# 通过网格搜索、学习曲线对泰坦尼克号数据集调参
在这里下载数据集
导入模块
import numpy as np
import pandas as pd
import seaborn as sns
from scipy import stats,integrate
import matplotlib.pyplot as plt
%matplotlib inline
titanic=pd.read_csv("train.csv")
数据预处理
# 正则表达式模块
import re
# 由于年龄中有空值,需要先用平均值对年龄的缺失值进行填充,因为矩阵运算只能是数值型,不能是字符串
titanic['Age'] = titanic['Age'].fillna(titanic['Age'].mean())
# 同理,由于Embarked(登船地点)里面也有空值,所以也需要用出现最多的类型对它进行一个填充
titanic['Embarked'] = titanic['Embarked'].fillna('S')
# 对于性别中的male与female,用0和1来表示。

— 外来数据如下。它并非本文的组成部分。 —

Lemma regressions_nonneg last nows : 0 <= regressions last nows.
Proof. revert last. induction nows as [|n nows IH]; intros last; simpl; [lia|]. specialize (IH n). zbool; lia. Qed.

(** Every stamp of a run is later than the storage, or has a clock sequence
    advanced by one of the regressions. *)
Lemma v1_stamps_spec env nows st :
  wf_storage st -> Forall (fun s : Z * Z * gostring =>
    exists k, 0 <= k <= regressions (lastTime st) nows /\
      s.1.2 = (clockSequence st + k) mod 65536 /\ (k = 0 -> lastTime st < s.1.1) /\
      s.1.1 ∈ nows /\ s.2 = hardwareAddr st) (v1_stamps env nows st).
Proof.
  revert st. induction nows as [|now nows IH]; intros st (Ho & Hc & Hh); [constructor|].
  cbn [v1_stamps regressions]. unfold getStorage. rewrite Ho.
  set (c := if now <=? lastTime st then uint16 (clockSequence st + 1) else clockSequence st).
  assert (0 <= c < 65536) as Hcr.
  { unfold c. destruct (now <=? lastTime st); [apply (uwrap_range 16); lia|done]. }
  pose proof (regressions_nonneg now nows) as Hr.
  assert (exists k0, (k0 = if now <=? lastTime st then 1 else 0) /\ c = (clockSequence st + k0) mod 65536)
    as (k0 & Hk0 & Hck).
  { eexists. split; [done|]. unfold c. destruct (now <=? lastTime st); [done|].
    rewrite Z.add_0_r. by rewrite Z.mod_small. }
  constructor.
  - exists k0. cbn [fst snd]. split_and!; [destruct (now <=? lastTime st); lia..|done| | |done].
    + intros E. destruct (Z.leb_spec now (lastTime st)); lia.
    + apply elem_of_cons. by left.
  - eapply Forall_impl; [apply IH; repeat split; cbn; first [done|lia]|].
    intros [[t c'] hw] (k & Hk & Hc' & Ht & Hin & Hhw). cbn [fst snd lastTime clockSequence hardwareAddr] in *.
    exists (k0 + k). split_and!; [destruct (now <=? lastTime st); lia..| | | |done].
    + rewrite Hc', Hck. rewrite Z.add_mod_idemp_l by lia. f_equal. lia.
    + intros E. destruct (Z.leb_spec now (lastTime st)); [lia|]. specialize (Ht ltac:(lia)). lia.
    + apply elem_of_cons. by right.
Qed.

Definition stamp_ok (s : Z * Z * gostring) : Prop :=
  0 <= s.1.1 < 2 ^ 60 /\ 0 <= s.1.2 < 65536 /\ length s.2 = 6%nat.

Lemma NewV1_shape t c hw :
  length hw = 6%nat ->
  NewV1_of (t, c, hw) =
    be_fixed 4 (uint32 t) ++ be_fixed 2 (uint16 (Z.shiftr t 32)) ++
    [byte_of (Z.lor (Z.land (byte_val (byte_of (uint16 (Z.shiftr t 48) / 256))) 15) (uint8 (Z.shiftl 1 4)));
     byte_of (uint16 (Z.shiftr t 48) / 1)] ++
    [byte_of (Z.lor (Z.land (byte_val (byte_of (c / 256))) 191) 128); byte_of (c / 1)] ++ hw.
Proof.
  intros H. do 6 (destruct hw as [|? hw]; [done|]). destruct hw; [|done]. reflexivity.
Qed.

Lemma app_inj_1_len {A} (a1 a2 b1 b2 : list A) : length a1 = length a2 -> a1 ++ b1 = a2 ++ b2 -> a1 = a2 /\ b1 = b2.
Proof. intros. by apply app_inj_1. Qed.

Lemma be_fixed_inj n a b : be_fixed n a = be_fixed n b -> a mod 256 ^ Z.of_nat n = b mod 256 ^ Z.of_nat n.
Proof. intros H. by rewrite <- !be_val_fixed, H. Qed.

Lemma div_mod_eq_inj n a b : n <> 0 -> a / n = b / n -> a mod n = b mod n -> a = b.
Proof. intros Hn H1 H2. rewrite (Z.div_mod a n), (Z.div_mod b n) by done. congruence. Qed.

Lemma hi_lo_eq a b :
  0 <= a < 4096 -> 0 <= b < 4096 -> ((a / 256) mod 256) mod 16 = ((b / 256) mod 256) mod 16 ->
  a mod 256 = b mod 256 -> a = b.
Proof.
  intros Ha Hb H1 H2.
  assert (0 <= a / 256 < 16) by (split; [apply Z.div_pos; lia|apply Z.div_lt_upper_bound; lia]).
  assert (0 <= b / 256 < 16) by (split; [apply Z.div_pos; lia|apply Z.div_lt_upper_bound; lia]).
  rewrite (Z.mod_small (a / 256) 256), (Z.mod_small (a / 256) 16), (Z.mod_small (b / 256) 256),
    (Z.mod_small (b / 256) 16) in H1 by lia.
  pose proof (Z.div_mod a 256 ltac:(lia)). pose proof (Z.div_mod b 256 ltac:(lia)). lia.
Qed.

(** Two stamps give the same identifier only if their times are equal and their
    clock sequences agree in the fourteen bits that the format keeps. *)
Lemma NewV1_of_inj s1 s2 :
  stamp_ok s1 -> stamp_ok s2 -> NewV1_of s1 = NewV1_of s2 ->
  s1.1.1 = s2.1.1 /\ s1.1.2 mod 16384 = s2.1.2 mod 16384.
Proof.
  destruct s1 as [[t1 c1] h1], s2 as [[t2 c2] h2]. intros (Ht1 & Hc1 & Hl1) (Ht2 & Hc2 & Hl2).
  cbn [fst snd] in *. rewrite !NewV1_shape by done. intros E.
  apply app_inj_1_len in E as [E1 E]; [|by rewrite !be_fixed_length].
  apply app_inj_1_len in E as [E2 E]; [|by rewrite !be_fixed_length].
  apply app_inj_1_len in E as [E3 E]; [|done].
  apply app_inj_1_len in E as [E4 _]; [|done].
  apply be_fixed_inj in E1, E2. change (256 ^ Z.of_nat 4) with (2 ^ 32) in E1.
  change (256 ^ Z.of_nat 2) with (2 ^ 16) in E2. unfold uwrap in *.
  rewrite !Z.mod_mod in E1, E2 by lia. rewrite !Z.shiftr_div_pow2 in * by lia.
  injection E3 as E3a E3b. injection E4 as E4a E4b.
  apply (f_equal byte_val) in E3a, E3b, E4a, E4b.
  rewrite !(SetVersion_byte 1), !byte_val_of in E3a by lia. rewrite !SetVariant_byte, !byte_val_of in E4a.
  rewrite !byte_val_of, !Z.div_1_r in E3b, E4b.
  change (2 ^ 32) with 4294967296 in *. change (2 ^ 16) with 65536 in *.
  change (2 ^ 48) with 281474976710656 in *. change (2 ^ 60) with 1152921504606846976 in *.
  split.
  - set (m1 := t1 / 281474976710656) in *. set (m2 := t2 / 281474976710656) in *.
    assert (m1 = t1 / 4294967296 / 65536) as F1 by (unfold m1; rewrite Z.div_div by lia; done).
    assert (m2 = t2 / 4294967296 / 65536) as F2 by (unfold m2; rewrite Z.div_div by lia; done).
    assert (0 <= m1 < 4096) by (unfold m1; split; [apply Z.div_pos; lia|apply Z.div_lt_upper_bound; lia]).
    assert (0 <= m2 < 4096) by (unfold m2; split; [apply Z.div_pos; lia|apply Z.div_lt_upper_bound; lia]).
    rewrite !(Z.mod_small _ 65536) in E3a, E3b by lia.
    clearbody m1 m2. assert (m1 = m2) as E5 by (apply hi_lo_eq; [done|done|lia|done]).
    assert (t1 / 4294967296 = t2 / 4294967296) as E6
      by (apply (div_mod_eq_inj 65536); [done|congruence|done]).
    by apply (div_mod_eq_inj 4294967296).
  - rewrite (Z.mod_small (c1 / 256) 256), (Z.mod_small (c2 / 256) 256) in E4a
      by (split; [apply Z.div_pos; lia|apply Z.div_lt_upper_bound; lia]).
    change 16384 with (256 * 64). rewrite !Z.rem_mul_r by lia. lia.
Qed.

Lemma clock_advanced c k : 0 < k < 16384 -> ((c + k) mod 65536) mod 16384 <> c mod 16384.
Proof.
  intros Hk E. rewrite (Z.mod_eq (c + k) 65536) in E by lia.
  replace (c + k - 65536 * ((c + k) / 65536)) with (c + k + (- 4 * ((c + k) / 65536)) * 16384) in E by lia.
  rewrite Z_mod_plus_full in E.
  pose proof (Z.div_mod (c + k) 16384 ltac:(lia)). pose proof (Z.div_mod c 16384 ltac:(lia)).
  pose proof (Z.mod_pos_bound c 16384 ltac:(lia)). lia.
Qed.

(** C35 The identifiers of a run of [NewV1] are pairwise different as long as the
    clock failed to advance fewer than 2^14 times during the run (and stays
    below 2^60, in the year 5236). *)
Theorem NewV1_unique env nows st
  (Hst : wf_storage st) (Hnows : Forall (fun t => 0 <= t < 2 ^ 60) nows)
  (Hreg : regressions (lastTime st) nows < 16384) :
  NoDup (v1_run env nows st).
Proof.
  rewrite v1_run_stamps. revert st Hst Hreg.
  induction Hnows as [|now nows Hnow Hnows IH]; intros st Hst Hreg; [constructor|].
  pose proof (v1_stamps_spec env (now :: nows) st Hst) as Hall.
  cbn [v1_stamps regressions] in *. unfold getStorage in *. destruct Hst as (Ho & Hc & Hh). rewrite Ho in *.
  set (c := if now <=? lastTime st then uint16 (clockSequence st + 1) else clockSequence st) in *.
  assert (0 <= c < 65536) as Hcr.
  { unfold c. destruct (now <=? lastTime st); [apply (uwrap_range 16); lia|done]. }
  set (st' := mkStorage true c now (hardwareAddr st)) in *.
  assert (wf_storage st') as Hst' by (repeat split; cbn; first [done|lia]).
  pose proof (regressions_nonneg now nows) as Hr.
  assert (regressions (lastTime st') nows < 16384) as Hreg' by (cbn; destruct (now <=? lastTime st); lia).
  cbn [map]. constructor; [|by apply IH].
  intros Hin. apply list_elem_of_fmap in Hin as ([[t c'] hw] & E & Hin).
  pose proof (v1_stamps_spec env nows st' Hst') as Hs. rewrite Forall_forall in Hs. specialize (Hs _ Hin).
  cbn [fst snd] in Hs. destruct Hs as (k & Hk & Hck & Ht & Htin & Hhw).
  assert (0 <= t < 2 ^ 60) as Htr by (rewrite Forall_forall in Hnows; auto).
  cbn [lastTime clockSequence hardwareAddr st'] in *.
  apply NewV1_of_inj in E as [E1 E2]; [|repeat split; cbn [fst snd]; first [done|lia]|].
  - cbn [fst snd] in *. destruct (Z.eq_dec k 0) as [->|]; [specialize (Ht eq_refl); lia|].
    rewrite Hck in E2. symmetry in E2. by apply clock_advanced in E2; [|lia].
  - split_and!; cbn [fst snd]; try done; try lia; [rewrite Hck; apply Z.mod_pos_bound; lia..|by rewrite Hhw].
Qed.

(** ** Every generator *)

Lemma put_Nil_wf off bs : (off + length bs <= 16)%nat -> forall u, wf_uuid u -> wf_uuid (put_at u off bs).
Proof. unfold wf_uuid. intros H u Hu. rewrite put_at_length; lia. Qed.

首先看性别是否只有两个值
# 对于登船地点的三个值S C Q,也用0 1 2分别表示
# print(titanic['Sex'].unique())
# print(titanic['Embarked'].unique())
titanic.loc[titanic['Sex'] == 'male', 'Sex'] = 0
titanic.loc[titanic['Sex'] == 'female', 'Sex'] = 1
titanic.loc[titanic['Embarked'] == 'S', 'Embarked'] = 0
titanic.loc[titanic['Embarked'] == 'C', 'Embarked'] = 1
titanic.loc[titanic['Embarked'] == 'Q', 'Embarked'] = 2
# 加上其余的属性特性
titanic["FamilySize"] = titanic["SibSp"] + titanic["Parch"]
# 姓名的长度
titanic["NameLenght"] = titanic["Name"].apply(lambda x: len(x))
# 定义提取姓名中Mr以及Mrs等属性
def get_title(name):
title_search = re.search(' ([A-Za-z]+)\.', name)
if title_search:
return title_search.group(1)
return ""
titles = titanic["Name"].apply(get_title)
# 对于姓名中的一些称呼赋予不同的数值
title_mapping = {'Mr': 1, 'Miss': 2, 'Mrs': 3, 'Master': 4, 'Dr': 5, 'Rev': 6, 'Major': 7, 'Mlle': 8, 'Col': 9,
'Capt': 10, 'Ms': 11, 'Don': 12, 'Jonkheer': 13, 'Countess': '14', 'Lady': 15, 'Sir': 16, 'Mme': 17}
for k,v in title_mapping.items():
titles[titles == k] = v
titanic['Titles'] = titles
通过图表显示数据
# 导入图表函数
import matplotlib.pyplot as plt
import pandas
from pylab import *
# 图表汉字正常显示
mpl.rcParams['font.sans-serif'] = ['SimHei']
# 图表负值正常显示
matplotlib.rcParams['axes.unicode_minus'] = False
# 查看各等级乘客等级的获救情况
fig = plt.figure()
# 设置图表颜色的alpha参数
fig.set(alpha=0.2)
Suvived_0 = titanic.Pclass[titanic.Survived == 0].value_counts()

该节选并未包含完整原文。